Não vamos dizer que não queríamos ir à Ilha de Kiribati
na Micronésia, que é o primeiro país do mundo a mudar
de ano, na ilha de Kiritimati, devido ao fuso horário, pois
Kiribati é o país mais adiantado em questão de horário e,
como consequência das mudanças climáticas em curso
no planeta, especula-se que a existência do país esteja
ameaçada, estando as ilhas de Kiribati condenadas a
desaparecer.
Porque o texto já vai longo, não vamos dizer que não
queríamos ir até à Patagónia, onde existe uma grande
concentração de “pinguins”, pois na verdade o
queríamos era que todos chegassem a um acordo, não
houvesse greves, não houvesse atrasos, era podermos
adquirir dois bilhetes normais, numa data normal, num
dos aviões que descolam de New Jersey, atravessam o
Atlântico, aterrando pela madrugada nesse País distante,
na Península Ibérica, era ir ver as nossas raízes, ir
cumprir uma “promessa” da esposa e companheira,
conhecer pessoalmente alguns companheiros
combatentes que já considero a minha segunda família,
ver aquela mulher descendo a montanha, a caminho da
sua aldeia rural, com uns restos da planta de milho às
costas, desviando-se dos arbustos que lhe tocam
constantemente nas pernas, ferindo-a, mas não se
queixa, vem descalça, não usa, ou talvez nunca usou
sapatos e, quando lhe falam, podemos capturar na sua
face um sorriso inocente de bondade, fazendo com que
nós, a viver por aqui, viajantes do mundo, nos sintamos
portugueses, mas a viver e a adquirir os costumes duma
terra estrangeira.
Seja qual for a razão, estas são as histórias que
transformam o emigrante, viajante do mundo, não
importando os anos de ausência do seu País, nunca
perdeu as suas raízes, sendo talvez um verdadeiro
“Indiana Jones”.
Tony Borie,Maio de 2015
____________
Nota do editor
Último poste da série de 24 de maio de 2015 > Guiné 63/74 - P14655: Libertando-me (Tony Borié) (18): Os carapaus em molho de escabeche da Ti'Glória
Blogue coletivo, criado por Luís Graça.
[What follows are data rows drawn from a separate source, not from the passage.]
(* ===== verification/AdmissionRuns.v ===== *)
(** * Stack admission: runs

    Documents and deployments on which the theorems apply, and what the checks
    let through. *)

From Stdlib Require Import ZArith Lia Bool Ascii String.
From stdpp Require Import base tactics list strings gmap.
From S2P Require Import Prelude GoStrings GoText GoNumbers GoYaml ComposePolicy RoutingTypes RoutingDomain RoutingLabels Admission StackDeploy AdmissionTheorems AdmissionRoutes.

Local Open Scope string_scope.
Local Open Scope list_scope.
Local Open Scope bool_scope.
Local Open Scope Z_scope.

#[local] Existing Instance plain_case.

(** ** Two documents *)

Definition size_value : value := Mapping [("cpus", Str "0.5"); ("memory", Str "512M")].

Definition stack_document (labels : list (string * value)) (secret : string) (extra : entries) : entries :=
  [ ("version", Str "3.9");
    ("services", Mapping [("app", Mapping ([ ("image", Str "registry.example.com/shop:1.4"); ("environment", Mapping [("PORT", Str "8080")]);
       ("deploy", Mapping [("replicas", Scalar "2"); ("resources", Mapping [("limits", size_value); ("reservations", size_value)]); ("labels", Mapping labels)]);
       ("secrets", Seq [Str "db"]) ] ++ extra))]);
    ("secrets", Mapping [("db", Mapping [("external", Bool true); ("name", Str secret)])]) ].

(** The service of the stack [name] with an internal and a public router. *)
Definition routed_labels (network name : string) : list (string * value) :=
  [ ("traefik.enable", Str "true"); ("traefik.swarm.network", Str network);
    (label_key service_prefix (name ++ "-app-http") "loadbalancer.server.port", Str "8080");
    (label_key router_prefix (name ++ "-app-http-internal") "rule", Str ("Host(" ++ quoted (name ++ "-app.swarmops.internal") ++ ")"));
    (label_key router_prefix (name ++ "-app-http-internal") "entrypoints", Str "internal-http");
    (label_key router_prefix (name ++ "-app-http-public") "rule", Str ("Host(" ++ quoted "shop.example.com" ++ ")"));
    (label_key router_prefix (name ++ "-app-http-public") "entrypoints", Str "websecure");
    (label_key router_prefix (name ++ "-app-http-public") "tls.certresolver", Str "le") ].

(** The digest is a constant. *)
Definition digest_text : string := "00112233445566778899aabbccddeeff00112233445566778899aabbccddeeff".

Definition shop_network : string := "swarmops-route-production-shop-app-00112233".

Definition shop_document : entries := stack_document (routed_labels shop_network "production-shop") "production-shop_db_v1" [].
Definition shop_placed : entries :=
  match pin_document "node1" shop_document with Ok d => d | Err _ => [] end.

(** A library that reads and writes these two documents. *)
#[local] Instance shop_library : ComposeLib := {|
  yaml_Unmarshal := fun raw => if (raw =? "shop")%string then Some shop_document else if (raw =? "placed")%string then Some shop_placed else None;
  yaml_Marshal := fun _ => Some "placed";
  Sum256_hex := fun _ => digest_text;
  Sum256_hex_form := fun _ => eq_refl |}.

(** The name of the network is the one the code derives. *)
Lemma shop_network_derived : route_network "production-shop" "app" = shop_network.
Proof. vm_compute. reflexivity. Qed.

Lemma shop_checked : check_document shop_document = Ok tt.
Proof. vm_compute. reflexivity. Qed.

Lemma shop_admitted : admit_document "production-shop" shop_document = Ok tt.
Proof. vm_compute. reflexivity. Qed.

Lemma placement_keeps_admission_witness : admit_document "production-shop" shop_placed = Ok tt.
Proof.
  apply (placement_keeps_admission "node1" "production-shop" shop_document shop_placed);
    [vm_compute; reflexivity|exact shop_checked|exact shop_admitted].
Defined.

(** ** A deployment *)

Definition shop_plane : ControlPlane := mkControl true (Some true) true "".
Definition empty_cluster : Cluster := mkCluster [] [] [] [].

Lemma deployed_document_was_checked_witness :
  let '(r, s') := DeployStack shop_plane "op" "r1" "production-shop" "shop" "node1" empty_cluster in
  is_ok r = true /\ List.length (runs s') = 2%nat /\
  ((audit s' = [] /\ runs s' = [] /\ is_ok r = false) \/
   (Mutations shop_plane = true /\ audit_writable shop_plane = Some true /\ exists detail,
      audit s' = [] ++ kept empty_cluster (mkEvent "stack.deploy" "op" detail (if is_ok r then "success" else "failure") "r1" ("stack/" ++ "production-shop")))).
Proof.
  destruct (DeployStack shop_plane "op" "r1" "production-shop" "shop" "node1" empty_cluster) as [r s'] eqn:E.
  split; [|split].
  - change r with (fst (r, s')). rewrite <- E. vm_compute. reflexivity.
  - change s' with (snd (r, s')). rewrite <- E. vm_compute. reflexivity.
  - exact (proj2 (proj2 (deployed_document_was_checked shop_plane "op" "r1" "production-shop" "shop" "node1" empty_cluster r s' E))).
Defined.

(** The check before the deployment only asks whether the database is ready; the
    record behind it can still fail, and then the deployment leaves none. *)
Lemma deployment_without_record :
  let '(r, s') := DeployStack shop_plane "op" "r1" "production-shop" "shop" "node1" (mkCluster [] [] [] [false]) in
  is_ok r = true /\ List.length (runs s') = 2%nat /\ audit s' = [].
Proof. vm_compute. done. Qed.

(** ** Routes and names *)

Definition app_of (d : entries) : value := match services_of d with Some [(_, v)] => v | _ => Null end.
Definition service_of_app (d : entries) : entries := match app_of d with Mapping m => m | _ => [] end.
Definition labels_of_app (d : entries) : gmap string string :=
  match composeLabels (at_key (service_of_app d) "deploy") with Ok l => l | Err _ => ∅ end.

Lemma labels_of_app_ok d :
  is_ok (composeLabels (at_key (service_of_app d) "deploy")) = true -> composeLabels (at_key (service_of_app d) "deploy") = Ok (labels_of_app d).
Proof. unfold labels_of_app. by destruct (composeLabels _). Qed.

Lemma admitted_routes_are_confined_witness :
  confined_label (labels_of_app shop_document) "production-shop" "app"
    (label_key router_prefix "production-shop-app-http-public" "entrypoints") "websecure".
Proof.
  apply (admitted_routes_are_confined "production-shop" shop_document [("app", app_of shop_document)] ("app", app_of shop_document)
           (service_of_app shop_document) (labels_of_app shop_document));
    [exact shop_admitted|vm_compute; reflexivity|left; reflexivity|vm_compute; reflexivity|apply labels_of_app_ok; vm_compute; reflexivity|
     vm_compute; reflexivity|vm_compute; reflexivity].
Defined.

Definition blog_document : entries := stack_document [] "production-blog_db_v1" [].

Lemma admitted_stacks_are_disjoint_witness : ~ takes blog_document "production-shop_db_v1".
Proof.
  apply (admitted_stacks_are_disjoint "production-shop" shop_document "production-blog" blog_document "production-shop_db_v1");
    [exact shop_admitted|vm_compute; reflexivity|discriminate|intros E; vm_compute in E; discriminate E|intros E; vm_compute in E; discriminate E|].
  left. exists "secrets". split; [by left|].
  exists [("db", Mapping [("external", Bool true); ("name", Str "production-shop_db_v1")])], ("db", Mapping [("external", Bool true); ("name", Str "production-shop_db_v1")]),
    [("external", Bool true); ("name", Str "production-shop_db_v1")], "production-shop_db_v1".
  split; [reflexivity|]. split; [by left|]. split; [reflexivity|]. split; [reflexivity|]. split; [reflexivity|vm_compute; reflexivity].
Defined.

(** ** What the checks let through *)

(** The stack of an application [a] may mount a secret that belongs to the stack
    of an application [a-b]: the prefix of the one is the prefix of the other. *)
Lemma nested_stack_mounts_secret :
  admit_document "production-shop" (stack_document [] "production-shop-admin_db_v1" []) = Ok tt /\
  admit_document "production-shop-admin" (stack_document [] "production-shop-admin_db_v1" []) = Ok tt.
Proof. split; vm_compute; reflexivity. Qed.

(** Label names are compared with their case: a router under [Traefik.] is not
    looked at. *)
Lemma other_case_label_not_checked :
  admit_document "production-shop" (stack_document [("Traefik.enable", Str "true"); ("Traefik.http.routers.api.rule", Str "PathPrefix(/)");
    ("Traefik.http.routers.api.entrypoints", Str "web")] "production-shop_db_v1" []) = Ok tt.
Proof. vm_compute. reflexivity. Qed.

(** A bind mount of /etc, as Docker reads the document, is no host path before
    the variable is expanded. *)
Lemma interpolated_bind_accepted :
  check_document (stack_document [] "production-shop_db_v1" [("volumes", Seq [Str "${SOURCE:-/etc}:/host"])]) = Ok tt /\
  check_document (stack_document [] "production-shop_db_v1" [("volumes", Seq [Str "/etc:/host"])]) = Err "service uses a host bind mount".
Proof. split; vm_compute; reflexivity. Qed.

(** The value of a router's [service] label is not checked: a router of one stack
    may send the requests for its host to the service of another stack. *)
Lemma router_refers_to_another_stack :
  admit_document "production-shop" (stack_document (routed_labels shop_network "production-shop" ++
    [(label_key router_prefix "production-shop-app-http-public" "service", Str "production-blog-app-http")]) "production-shop_db_v1" []) = Ok tt.
Proof. vm_compute. reflexivity. Qed.

(** A reservation of [nan] processors is positive. *)
Lemma nan_reservation_accepted :
  succeeds (composeReservations [("resources", Mapping [("reservations", Mapping [("cpus", Str "nan"); ("memory", Str "512M")])])]) = Ok tt.
Proof. vm_compute. reflexivity. Qed.

(** Two services of different stacks have one internal host name. *)
Lemma internal_names_collide : internal_host "production-a" "b-app" = internal_host "production-a-b" "app".
Proof. vm_compute. reflexivity. Qed.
Objetivo: ajudar os antigos combatentes a reconstituir o "puzzle" da memória da guerra colonial/guerra do ultramar (e da Guiné, em particular). Iniciado em 2004, é a maior rede social na Net, em português, centrada na experiência pessoal de uma guerra. Como camaradas que são, tratam-se por tu, e gostam de dizer: "O Mundo é Pequeno e a nossa Tabanca... é Grande". Coeditores: C. Vinhal, E. Magalhães Ribeiro, V. Briote, J. Araújo.
Subscrever:
Enviar feedback (Atom)
2 comentários:
Nitidamente Tony, és um verdadeiro compatriota descendente de um Bartolomeu Dias, de um Pedro Álvares Cabral e como dizem que Colombo é de Cuba do Alentejo, terás o ADN desta gente toda.
Mas quem te podia prender nestas minúsculas quatro paredes rectangulares?
Com tanta "gana" de liberdade quem segura quem?
Até admira como houve portugueses que nunca viajaram e podiam-no fazer.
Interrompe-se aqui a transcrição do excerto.